* _EXERCISE MATERIALS_:
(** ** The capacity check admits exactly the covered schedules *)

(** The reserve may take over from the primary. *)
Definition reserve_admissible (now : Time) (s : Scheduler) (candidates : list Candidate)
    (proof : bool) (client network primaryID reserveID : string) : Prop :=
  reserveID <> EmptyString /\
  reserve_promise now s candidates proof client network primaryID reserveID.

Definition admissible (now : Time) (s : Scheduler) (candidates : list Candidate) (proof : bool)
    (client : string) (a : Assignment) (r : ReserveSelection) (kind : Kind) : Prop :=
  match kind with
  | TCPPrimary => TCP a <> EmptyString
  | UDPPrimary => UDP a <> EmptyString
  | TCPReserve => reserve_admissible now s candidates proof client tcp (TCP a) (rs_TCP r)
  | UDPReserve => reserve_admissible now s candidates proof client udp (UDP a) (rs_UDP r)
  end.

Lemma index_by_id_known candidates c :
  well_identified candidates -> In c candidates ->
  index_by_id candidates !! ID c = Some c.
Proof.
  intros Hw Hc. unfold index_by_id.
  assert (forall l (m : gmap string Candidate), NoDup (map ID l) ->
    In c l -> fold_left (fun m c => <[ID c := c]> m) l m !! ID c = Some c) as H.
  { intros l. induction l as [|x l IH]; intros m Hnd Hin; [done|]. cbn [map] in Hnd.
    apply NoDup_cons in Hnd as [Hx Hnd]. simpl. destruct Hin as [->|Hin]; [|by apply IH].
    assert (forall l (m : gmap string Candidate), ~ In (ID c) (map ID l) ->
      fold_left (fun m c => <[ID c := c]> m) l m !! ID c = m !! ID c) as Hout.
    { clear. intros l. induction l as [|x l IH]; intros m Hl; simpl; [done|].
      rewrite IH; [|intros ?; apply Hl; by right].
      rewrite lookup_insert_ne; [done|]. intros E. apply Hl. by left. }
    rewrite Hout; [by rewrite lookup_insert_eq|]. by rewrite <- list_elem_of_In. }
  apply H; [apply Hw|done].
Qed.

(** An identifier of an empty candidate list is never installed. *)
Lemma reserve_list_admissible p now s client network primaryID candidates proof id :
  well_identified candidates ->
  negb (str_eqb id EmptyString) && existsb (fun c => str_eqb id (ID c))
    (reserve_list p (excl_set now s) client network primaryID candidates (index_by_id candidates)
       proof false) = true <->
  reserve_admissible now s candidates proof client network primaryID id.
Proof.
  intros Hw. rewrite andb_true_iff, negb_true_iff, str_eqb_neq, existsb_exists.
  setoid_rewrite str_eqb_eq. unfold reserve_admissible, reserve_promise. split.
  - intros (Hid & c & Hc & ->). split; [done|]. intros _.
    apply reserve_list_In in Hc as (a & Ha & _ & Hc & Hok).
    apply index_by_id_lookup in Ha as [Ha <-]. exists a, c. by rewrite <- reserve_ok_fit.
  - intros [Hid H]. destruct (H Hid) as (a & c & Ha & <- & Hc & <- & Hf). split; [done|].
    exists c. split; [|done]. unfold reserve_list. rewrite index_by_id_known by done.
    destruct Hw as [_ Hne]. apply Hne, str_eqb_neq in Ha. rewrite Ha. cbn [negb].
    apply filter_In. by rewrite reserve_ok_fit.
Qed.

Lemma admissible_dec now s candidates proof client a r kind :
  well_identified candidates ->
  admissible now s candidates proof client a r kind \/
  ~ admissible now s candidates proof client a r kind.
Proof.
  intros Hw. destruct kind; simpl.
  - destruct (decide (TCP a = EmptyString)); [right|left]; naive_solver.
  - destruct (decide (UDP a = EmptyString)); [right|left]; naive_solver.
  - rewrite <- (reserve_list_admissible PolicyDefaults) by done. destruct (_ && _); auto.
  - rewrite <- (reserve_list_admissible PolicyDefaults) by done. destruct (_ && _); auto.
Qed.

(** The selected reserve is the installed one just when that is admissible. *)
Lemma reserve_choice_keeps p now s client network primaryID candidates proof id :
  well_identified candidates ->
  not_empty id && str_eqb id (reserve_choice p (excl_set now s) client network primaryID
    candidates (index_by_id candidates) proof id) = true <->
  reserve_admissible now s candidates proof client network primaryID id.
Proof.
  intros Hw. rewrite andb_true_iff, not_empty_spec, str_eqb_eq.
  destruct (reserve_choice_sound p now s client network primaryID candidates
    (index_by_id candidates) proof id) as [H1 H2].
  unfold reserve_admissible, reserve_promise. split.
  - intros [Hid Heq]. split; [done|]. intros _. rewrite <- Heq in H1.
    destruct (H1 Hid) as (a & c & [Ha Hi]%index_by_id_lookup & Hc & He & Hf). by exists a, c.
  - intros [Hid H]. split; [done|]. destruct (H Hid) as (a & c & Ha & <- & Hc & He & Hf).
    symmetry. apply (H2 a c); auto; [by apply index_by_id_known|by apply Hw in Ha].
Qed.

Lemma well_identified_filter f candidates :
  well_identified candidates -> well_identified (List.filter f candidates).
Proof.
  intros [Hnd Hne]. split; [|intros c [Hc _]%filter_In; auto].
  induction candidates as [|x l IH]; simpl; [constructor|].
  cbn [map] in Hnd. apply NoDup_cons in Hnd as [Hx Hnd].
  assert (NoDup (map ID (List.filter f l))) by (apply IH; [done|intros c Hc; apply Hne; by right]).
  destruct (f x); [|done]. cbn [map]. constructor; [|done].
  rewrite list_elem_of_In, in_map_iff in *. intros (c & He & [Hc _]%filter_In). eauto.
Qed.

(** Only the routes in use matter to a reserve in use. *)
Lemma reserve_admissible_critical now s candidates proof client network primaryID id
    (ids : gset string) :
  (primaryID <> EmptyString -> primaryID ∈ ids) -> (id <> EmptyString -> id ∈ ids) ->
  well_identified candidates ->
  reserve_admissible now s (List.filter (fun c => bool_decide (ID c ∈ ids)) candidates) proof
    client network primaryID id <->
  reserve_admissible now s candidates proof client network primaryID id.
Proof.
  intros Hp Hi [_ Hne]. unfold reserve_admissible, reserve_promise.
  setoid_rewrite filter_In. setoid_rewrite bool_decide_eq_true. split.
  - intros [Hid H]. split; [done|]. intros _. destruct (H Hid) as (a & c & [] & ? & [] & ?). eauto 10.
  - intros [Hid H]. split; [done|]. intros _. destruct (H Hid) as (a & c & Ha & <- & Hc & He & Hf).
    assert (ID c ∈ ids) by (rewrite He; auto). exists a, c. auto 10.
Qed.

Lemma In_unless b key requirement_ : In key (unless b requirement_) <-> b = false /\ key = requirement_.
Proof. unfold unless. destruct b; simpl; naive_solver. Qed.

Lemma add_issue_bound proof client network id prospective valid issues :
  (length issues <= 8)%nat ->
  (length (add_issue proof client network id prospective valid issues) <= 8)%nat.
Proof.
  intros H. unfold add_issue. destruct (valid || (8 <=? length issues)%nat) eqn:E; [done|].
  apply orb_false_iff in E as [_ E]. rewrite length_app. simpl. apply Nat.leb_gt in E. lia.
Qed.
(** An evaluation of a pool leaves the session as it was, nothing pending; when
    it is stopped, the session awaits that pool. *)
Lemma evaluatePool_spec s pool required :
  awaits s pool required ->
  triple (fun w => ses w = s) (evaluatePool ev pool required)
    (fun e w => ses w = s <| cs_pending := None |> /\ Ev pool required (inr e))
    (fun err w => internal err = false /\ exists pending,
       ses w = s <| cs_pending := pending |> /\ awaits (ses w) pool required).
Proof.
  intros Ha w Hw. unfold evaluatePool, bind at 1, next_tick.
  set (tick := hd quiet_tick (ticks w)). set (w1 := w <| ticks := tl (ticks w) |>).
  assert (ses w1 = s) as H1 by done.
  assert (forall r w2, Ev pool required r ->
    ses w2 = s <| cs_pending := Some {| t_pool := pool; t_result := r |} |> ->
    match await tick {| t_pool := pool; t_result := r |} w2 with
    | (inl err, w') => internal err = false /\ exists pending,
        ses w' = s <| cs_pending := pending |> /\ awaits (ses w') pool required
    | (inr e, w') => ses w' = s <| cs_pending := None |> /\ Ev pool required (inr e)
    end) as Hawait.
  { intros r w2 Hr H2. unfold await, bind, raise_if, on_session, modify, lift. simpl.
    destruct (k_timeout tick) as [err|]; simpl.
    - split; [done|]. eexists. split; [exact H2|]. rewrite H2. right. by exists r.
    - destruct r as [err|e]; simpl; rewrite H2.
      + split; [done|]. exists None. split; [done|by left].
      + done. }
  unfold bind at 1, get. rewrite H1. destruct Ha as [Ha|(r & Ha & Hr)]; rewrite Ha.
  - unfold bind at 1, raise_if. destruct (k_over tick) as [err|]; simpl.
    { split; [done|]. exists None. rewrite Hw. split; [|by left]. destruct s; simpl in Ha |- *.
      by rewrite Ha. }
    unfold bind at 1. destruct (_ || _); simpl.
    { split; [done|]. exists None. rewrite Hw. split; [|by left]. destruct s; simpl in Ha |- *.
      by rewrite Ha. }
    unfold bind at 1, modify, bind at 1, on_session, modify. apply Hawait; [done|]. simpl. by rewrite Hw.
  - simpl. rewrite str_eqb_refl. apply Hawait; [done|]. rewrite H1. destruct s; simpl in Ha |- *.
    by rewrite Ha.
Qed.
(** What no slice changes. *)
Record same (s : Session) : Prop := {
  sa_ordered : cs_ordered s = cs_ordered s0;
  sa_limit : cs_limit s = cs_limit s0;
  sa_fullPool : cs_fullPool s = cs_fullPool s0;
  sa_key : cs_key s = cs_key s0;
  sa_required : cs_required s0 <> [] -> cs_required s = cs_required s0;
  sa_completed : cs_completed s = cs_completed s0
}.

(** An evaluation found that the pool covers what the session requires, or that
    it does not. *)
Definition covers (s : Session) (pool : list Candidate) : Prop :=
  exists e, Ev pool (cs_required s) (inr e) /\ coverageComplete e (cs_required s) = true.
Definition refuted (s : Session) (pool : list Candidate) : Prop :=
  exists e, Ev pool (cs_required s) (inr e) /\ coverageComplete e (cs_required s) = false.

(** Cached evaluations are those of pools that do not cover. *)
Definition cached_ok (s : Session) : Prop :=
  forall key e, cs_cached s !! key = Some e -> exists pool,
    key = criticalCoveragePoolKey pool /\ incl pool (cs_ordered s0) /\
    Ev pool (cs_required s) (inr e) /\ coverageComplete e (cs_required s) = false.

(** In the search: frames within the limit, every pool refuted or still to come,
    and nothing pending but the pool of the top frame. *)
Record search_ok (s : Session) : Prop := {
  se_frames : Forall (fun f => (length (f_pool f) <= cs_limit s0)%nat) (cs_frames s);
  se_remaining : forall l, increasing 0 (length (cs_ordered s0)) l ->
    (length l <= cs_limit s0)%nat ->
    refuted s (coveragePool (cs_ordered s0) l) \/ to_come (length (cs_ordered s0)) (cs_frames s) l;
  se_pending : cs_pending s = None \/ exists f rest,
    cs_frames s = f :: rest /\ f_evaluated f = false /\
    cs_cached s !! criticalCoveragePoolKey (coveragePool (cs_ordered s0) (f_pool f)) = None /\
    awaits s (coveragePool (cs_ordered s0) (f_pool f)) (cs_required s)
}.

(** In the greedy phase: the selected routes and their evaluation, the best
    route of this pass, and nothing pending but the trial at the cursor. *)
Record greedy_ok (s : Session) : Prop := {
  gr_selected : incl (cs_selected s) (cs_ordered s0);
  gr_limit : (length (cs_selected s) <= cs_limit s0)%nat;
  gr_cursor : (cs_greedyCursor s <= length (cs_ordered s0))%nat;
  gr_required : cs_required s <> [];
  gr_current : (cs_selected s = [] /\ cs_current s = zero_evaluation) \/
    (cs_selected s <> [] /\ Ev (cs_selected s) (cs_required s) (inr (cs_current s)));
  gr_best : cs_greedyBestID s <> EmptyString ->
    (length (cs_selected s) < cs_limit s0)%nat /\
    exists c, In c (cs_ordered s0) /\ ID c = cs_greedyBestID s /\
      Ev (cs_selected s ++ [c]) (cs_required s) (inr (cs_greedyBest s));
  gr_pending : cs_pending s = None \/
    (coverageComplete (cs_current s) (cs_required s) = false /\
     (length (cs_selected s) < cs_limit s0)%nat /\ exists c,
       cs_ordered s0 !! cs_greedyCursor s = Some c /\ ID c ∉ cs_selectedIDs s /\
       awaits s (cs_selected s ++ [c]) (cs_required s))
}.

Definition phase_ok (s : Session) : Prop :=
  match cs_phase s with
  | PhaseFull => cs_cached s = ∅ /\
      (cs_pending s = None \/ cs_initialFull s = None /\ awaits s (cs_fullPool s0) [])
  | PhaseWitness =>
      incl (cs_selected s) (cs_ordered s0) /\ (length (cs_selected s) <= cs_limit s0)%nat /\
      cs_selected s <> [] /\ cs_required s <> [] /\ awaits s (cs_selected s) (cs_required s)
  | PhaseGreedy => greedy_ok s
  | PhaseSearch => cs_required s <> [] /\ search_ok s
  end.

--

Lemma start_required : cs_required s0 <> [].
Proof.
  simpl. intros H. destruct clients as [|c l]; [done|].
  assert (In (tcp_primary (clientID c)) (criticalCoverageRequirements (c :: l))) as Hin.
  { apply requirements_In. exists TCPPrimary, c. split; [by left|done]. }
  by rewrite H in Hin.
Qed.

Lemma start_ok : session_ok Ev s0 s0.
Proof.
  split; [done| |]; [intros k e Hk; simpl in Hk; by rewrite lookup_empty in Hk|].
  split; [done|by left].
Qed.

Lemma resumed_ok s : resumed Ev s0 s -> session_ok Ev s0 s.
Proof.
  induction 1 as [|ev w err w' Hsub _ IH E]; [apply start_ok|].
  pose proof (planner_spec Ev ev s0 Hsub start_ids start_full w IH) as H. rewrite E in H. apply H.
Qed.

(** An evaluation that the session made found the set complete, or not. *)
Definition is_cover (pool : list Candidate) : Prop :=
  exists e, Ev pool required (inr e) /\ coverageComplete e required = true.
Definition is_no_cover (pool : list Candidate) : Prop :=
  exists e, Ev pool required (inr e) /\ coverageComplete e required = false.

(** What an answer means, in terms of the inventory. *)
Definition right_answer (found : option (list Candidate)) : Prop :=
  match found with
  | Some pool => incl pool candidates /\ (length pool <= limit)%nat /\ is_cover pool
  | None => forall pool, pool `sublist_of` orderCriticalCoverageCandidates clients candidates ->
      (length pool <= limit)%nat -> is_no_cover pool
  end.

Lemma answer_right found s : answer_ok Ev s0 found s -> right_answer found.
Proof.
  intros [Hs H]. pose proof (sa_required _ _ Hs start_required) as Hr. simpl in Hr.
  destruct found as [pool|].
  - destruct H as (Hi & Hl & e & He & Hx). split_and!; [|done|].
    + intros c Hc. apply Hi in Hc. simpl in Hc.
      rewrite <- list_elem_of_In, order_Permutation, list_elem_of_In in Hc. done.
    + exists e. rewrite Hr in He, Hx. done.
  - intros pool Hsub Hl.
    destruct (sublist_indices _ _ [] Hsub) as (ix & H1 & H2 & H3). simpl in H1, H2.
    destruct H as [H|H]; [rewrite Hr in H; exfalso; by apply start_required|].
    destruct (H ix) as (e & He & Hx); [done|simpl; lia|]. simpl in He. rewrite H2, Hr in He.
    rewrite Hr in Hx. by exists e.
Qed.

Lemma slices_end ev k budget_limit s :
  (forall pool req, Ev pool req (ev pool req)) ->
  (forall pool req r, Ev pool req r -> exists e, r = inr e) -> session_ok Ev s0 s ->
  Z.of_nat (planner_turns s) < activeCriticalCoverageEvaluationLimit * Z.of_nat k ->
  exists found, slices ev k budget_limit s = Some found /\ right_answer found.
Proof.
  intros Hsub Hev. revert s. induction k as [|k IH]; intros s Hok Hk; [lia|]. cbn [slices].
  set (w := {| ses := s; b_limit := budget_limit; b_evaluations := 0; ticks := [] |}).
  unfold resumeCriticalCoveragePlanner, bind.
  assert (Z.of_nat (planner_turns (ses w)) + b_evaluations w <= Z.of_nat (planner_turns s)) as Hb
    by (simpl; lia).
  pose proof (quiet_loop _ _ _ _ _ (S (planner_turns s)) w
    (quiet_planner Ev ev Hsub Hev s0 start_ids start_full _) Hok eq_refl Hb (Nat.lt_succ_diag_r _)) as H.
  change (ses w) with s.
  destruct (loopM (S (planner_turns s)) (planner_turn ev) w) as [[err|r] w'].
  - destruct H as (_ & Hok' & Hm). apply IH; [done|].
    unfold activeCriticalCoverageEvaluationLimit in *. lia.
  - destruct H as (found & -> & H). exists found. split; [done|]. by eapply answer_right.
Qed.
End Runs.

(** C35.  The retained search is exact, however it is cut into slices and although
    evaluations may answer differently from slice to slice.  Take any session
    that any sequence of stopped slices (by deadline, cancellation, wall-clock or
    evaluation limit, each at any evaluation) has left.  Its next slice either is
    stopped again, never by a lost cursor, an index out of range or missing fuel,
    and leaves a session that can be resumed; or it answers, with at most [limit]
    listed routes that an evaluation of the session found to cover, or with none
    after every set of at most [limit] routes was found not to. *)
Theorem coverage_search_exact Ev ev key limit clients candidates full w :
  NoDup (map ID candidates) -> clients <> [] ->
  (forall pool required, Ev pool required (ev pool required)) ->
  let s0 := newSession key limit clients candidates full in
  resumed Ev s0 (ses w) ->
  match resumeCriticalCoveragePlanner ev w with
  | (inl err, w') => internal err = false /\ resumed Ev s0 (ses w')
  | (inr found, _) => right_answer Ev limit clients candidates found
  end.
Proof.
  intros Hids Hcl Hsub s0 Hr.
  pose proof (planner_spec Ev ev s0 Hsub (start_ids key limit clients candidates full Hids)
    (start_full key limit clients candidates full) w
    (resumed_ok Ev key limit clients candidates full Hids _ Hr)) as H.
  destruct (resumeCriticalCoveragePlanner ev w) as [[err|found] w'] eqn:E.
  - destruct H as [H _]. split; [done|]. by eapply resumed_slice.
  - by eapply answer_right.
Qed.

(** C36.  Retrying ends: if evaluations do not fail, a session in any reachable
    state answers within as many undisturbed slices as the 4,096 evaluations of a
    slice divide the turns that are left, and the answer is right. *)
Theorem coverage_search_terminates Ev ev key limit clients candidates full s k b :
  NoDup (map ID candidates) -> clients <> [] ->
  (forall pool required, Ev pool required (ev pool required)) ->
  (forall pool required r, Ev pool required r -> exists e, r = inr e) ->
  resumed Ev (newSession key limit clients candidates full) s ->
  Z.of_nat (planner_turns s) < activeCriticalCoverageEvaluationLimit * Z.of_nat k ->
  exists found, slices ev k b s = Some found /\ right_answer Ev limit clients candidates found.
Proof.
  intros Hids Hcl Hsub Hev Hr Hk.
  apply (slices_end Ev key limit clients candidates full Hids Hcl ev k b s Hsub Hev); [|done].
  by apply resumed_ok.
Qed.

* _TASK TO CARRY OUT_:
Could you set down, word for word, only the lines above from the line with "- unfold bind" to the line with "Record search_ok (s", including both?

* _RESULT OF THE TASK_:
  - unfold bind at 1, raise_if. destruct (k_over tick) as [err|]; simpl.
    { split; [done|]. exists None. rewrite Hw. split; [|by left]. destruct s; simpl in Ha |- *.
      by rewrite Ha. }
    unfold bind at 1. destruct (_ || _); simpl.
    { split; [done|]. exists None. rewrite Hw. split; [|by left]. destruct s; simpl in Ha |- *.
      by rewrite Ha. }
    unfold bind at 1, modify, bind at 1, on_session, modify. apply Hawait; [done|]. simpl. by rewrite Hw.
  - simpl. rewrite str_eqb_refl. apply Hawait; [done|]. rewrite H1. destruct s; simpl in Ha |- *.
    by rewrite Ha.
Qed.
(** What no slice changes. *)
Record same (s : Session) : Prop := {
  sa_ordered : cs_ordered s = cs_ordered s0;
  sa_limit : cs_limit s = cs_limit s0;
  sa_fullPool : cs_fullPool s = cs_fullPool s0;
  sa_key : cs_key s = cs_key s0;
  sa_required : cs_required s0 <> [] -> cs_required s = cs_required s0;
  sa_completed : cs_completed s = cs_completed s0
}.

(** An evaluation found that the pool covers what the session requires, or that
    it does not. *)
Definition covers (s : Session) (pool : list Candidate) : Prop :=
  exists e, Ev pool (cs_required s) (inr e) /\ coverageComplete e (cs_required s) = true.
Definition refuted (s : Session) (pool : list Candidate) : Prop :=
  exists e, Ev pool (cs_required s) (inr e) /\ coverageComplete e (cs_required s) = false.

(** Cached evaluations are those of pools that do not cover. *)
Definition cached_ok (s : Session) : Prop :=
  forall key e, cs_cached s !! key = Some e -> exists pool,
    key = criticalCoveragePoolKey pool /\ incl pool (cs_ordered s0) /\
    Ev pool (cs_required s) (inr e) /\ coverageComplete e (cs_required s) = false.

(** In the search: frames within the limit, every pool refuted or still to come,
    and nothing pending but the pool of the top frame. *)
Record search_ok (s : Session) : Prop := {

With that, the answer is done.